Republicans not satisfied with Planned Parenthood policy change

Planned Parenthood’s decision to halt payments for fetal tissue won’t lighten the political pressure it’s under, Republicans said Tuesday.

Planned Parenthood’s announcement that it will now ban clinics from accepting any financial compensation for the tissue earned little praise from Republicans, who have been hounding the women’s health and abortion provider ever since the release of undercover videos exposing the practice.

“I’m glad to see Planned Parenthood is finally recognizing the need to end this disgusting practice. It’s about time,” said Marsha Blackburn, R-Tenn., vice chairwoman of the Energy and Commerce Committee, one of three House panels investigating the group.

“However, there are still many questions yet to be answered surrounding Planned Parenthood’s business practices and relationships with the procurement organizations,” she added.

David Daleiden, maker of the undercover videos, went further, insisting that Planned Parenthood’s policy shift is “an admission of guilt” and called it a “stunt.”

“This only raises more serious questions about what Planned Parenthood leadership has been allowing its clinics to do with money and baby parts, and intensifies the need for Congress to pursue full auditing and oversight of Planned Parenthood’s unaccountable criminal enterprise of baby parts trafficking,” said Daleiden, who spent nearly three years obtaining and editing the footage of top Planned Parenthood officials.

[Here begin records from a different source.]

Lemma testApi_counts_list_items_witness :
  fst (testApi "ruyi" "http://ruyi" 1 world_fast) =
    {| key := "ruyi"; api := "http://ruyi"; status := "success";
       httpCode := Some 200; time := 10;
       dataCount := Some (Z.of_nat (length [VStr "x"]));
       hasValidData := VBool (0 <? Z.of_nat (length [VStr "x"]));
       error := None |} /\
  requests (snd (testApi "ruyi" "http://ruyi" 1 world_fast)) = 1%nat /\
  (forall n, is_successful {| result := fst (testApi "ruyi" "http://ruyi" 1 world_fast); name := n |}
             = negb (length [VStr "x"] =? 0)%nat) /\
  (forall n, is_noData {| result := fst (testApi "ruyi" "http://ruyi" 1 world_fast); name := n |}
             = (length [VStr "x"] =? 0)%nat).
Proof.
  apply (testApi_counts_list_items "ruyi" "http://ruyi" 1 world_fast 10 200 1
           (VObj [("list", VArr [VStr "x"])]) [VStr "x"]).
  - reflexivity.
  - reflexivity.
  - reflexivity.
  - reflexivity.
Defined.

Republican leaders of two other committees investigating Planned Parenthood also dug into their commitments to keep looking into the group. House Oversight Chairman Jason Chaffetz, R-Utah, called Planned Parenthood’s new ban on compensation a “good, tangible result” of the House investigations, but doesn’t prove the group should still get federal dollars.

House Judiciary Chairman Bob Goodlatte, R-Va., said the announcement doesn’t “excuse” Planned Parenthood for providing aborted fetal tissue for medical research. Fetal tissue research is legal, but Republicans charge the videos raise questions about whether Planned Parenthood performed illegal abortions in order to keep certain organs intact.

“[Planned Parenthood] has not stated its commitment to end its horrific practice of harvesting fetal tissue,” Goodlatte said.

Planned Parenthood says the handful of its clinics that provide fetal tissue for medical research have complied with federal law allowing compensation for overhead costs but not profit. President Cecile Richards said Tuesday that banning all compensation wasn’t an acknowledgement of guilt, but rather an effort to invalidate the congressional probes.

The decision is “to completely debunk the disingenuous argument that our opponents have been using — and to reveal the true political purpose of these attacks,” Richards wrote in a letter to the National Institutes of Health.

Republicans have already held four congressional hearings on Planned Parenthood, although they’ve largely been focused more on the issue of abortion itself. They’ve not produced evidence that Planned Parenthood has broken any laws, but say the videos raise many questions.

The videos have prompted Republicans’ most coordinated effort yet against Planned Parenthood, which they deeply oppose for being the country’s largest abortion provider. Last week, Congress created a new panel within Energy and Commerce exclusively charged with investigating the group.